• _What is expected_
Below are entries; copy exactly the lines from the one with "true else false" through the one with "Definition Math_max (a", both included, and leave out the rest.

Stored data
= Beginning of Section =

(** * The orientation arm model of webxr-physics

    A shallow embedding of [OrientationArmModel]
    (src/arms-and-feet/src/physics/physicsHandler.ts, lines 186-385) and of
    the three.js methods it calls, followed by the properties of the
    specification that concern it.

    Numbers.  A JavaScript number is modelled by a real number: rounding,
    overflow and signed zeros are outside the model.  The one quotient whose
    divisor vanishes for well-formed inputs, [angleDelta / timeDelta], is
    kept as a [JS.number], which has the non-finite outcomes of an IEEE
    division; it is only ever compared with a constant.  The other divisor
    that can vanish is the product of lengths in [Vector3.angleTo]: it is 0
    for a zero-length operand, where JavaScript computes [0 / 0 = NaN] and a
    real number cannot follow it.  The theorems about an angle therefore
    assume unit quaternions, for which that divisor is 1.

    Objects.  The three.js classes are mutable: a method writes to [this]
    and returns it.  Here a method takes the value of [this] first and
    returns its new value, and a JavaScript variable that refers to a
    mutated object is rebound to that new value. *)

From Stdlib Require Import List Reals Lra Psatz.

Local Open Scope list_scope.
Local Open Scope R_scope.

(** ** JavaScript numbers and [Math] *)

Module JS.

(** The result of an IEEE division of two finite numbers. *)
Inductive number : Type :=
| Finite (r : R)
| PosInfinity
| NegInfinity
| NaN.

(** [ToNumber]: [null] becomes [+0] in an arithmetic expression. *)
Definition toNumber (v : option R) : R :=
  match v with
  | Some r => r
  | None => 0
  end.

(** [x / y].  A zero divisor is [+0] here (a difference of two equal clock
    readings), so the sign of the infinity is the sign of [x]. *)
Definition div (x y : R) : number :=
  if Req_dec_T y 0 then
    if Rlt_dec 0 x then PosInfinity
    else if Rlt_dec x 0 then NegInfinity
    else NaN
  else Finite (x / y).

(** [a > c] for a finite [c]: every comparison with [NaN] is false. *)
Definition gt (a : number) (c : R) : bool :=
  match a with
  | Finite r => if Rlt_dec c r then true else false
  | PosInfinity => true
  | NegInfinity => false
  | NaN => false
  end.

Definition EPSILON : R := / 2 ^ 52.

Definition Math_min (a b : R) : R := Rmin a b.
Definition Math_max (a b : R) : R := Rmax a b.
Definition Math_pow (b : R) (e : nat) : R := b ^ e.

Definition Math_atan2 (y x : R) : R :=
  if Rlt_dec 0 x then atan (y / x)
  else if Rlt_dec x 0 then
    if Rle_dec 0 y then atan (y / x) + PI else atan (y / x) - PI
  else if Rlt_dec 0 y then PI / 2
  else if Rlt_dec y 0 then - (PI / 2)
  else 0.

End JS.

(** ** three.js: [Math], [Vector3], [Quaternion], [Matrix4], [Euler]

    Transcribed from the library the source imports, three.js r100 (the
    [Math] export and [Quaternion.inverse] date the dependency before
    r113). *)

Module Math2.

Definition RAD2DEG : R := 180 / PI.

Definition radToDeg (radians : R) : R := radians * RAD2DEG.

Definition clamp (value min max : R) : R :=
  JS.Math_max min (JS.Math_min max value).

End Math2.

Module Quaternion.

Record t : Type := mk { x : R; y : R; z : R; w : R }.

(** [new Quaternion()] is the identity rotation. *)
Definition new : t := mk 0 0 0 1.

Definition clone (this : t) : t := mk (x this) (y this) (z this) (w this).

Definition copy (this quaternion : t) : t :=
  mk (x quaternion) (y quaternion) (z quaternion) (w quaternion).

Definition conjugate (this : t) : t :=
  mk (x this * -1) (y this * -1) (z this * -1) (w this).

(** [inverse] conjugates [this] in place ("quaternion is assumed to have
    unit length") and returns it. *)
Definition inverse (this : t) : t := conjugate this.

Definition dot (this v : t) : R :=
  x this * x v + y this * y v + z this * z v + w this * w v.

= End of Section =

• _Exercise output_
  | Finite r => if Rlt_dec c r then true else false
  | PosInfinity => true
  | NegInfinity => false
  | NaN => false
  end.

Definition EPSILON : R := / 2 ^ 52.

Definition Math_min (a b : R) : R := Rmin a b.
Definition Math_max (a b : R) : R := Rmax a b.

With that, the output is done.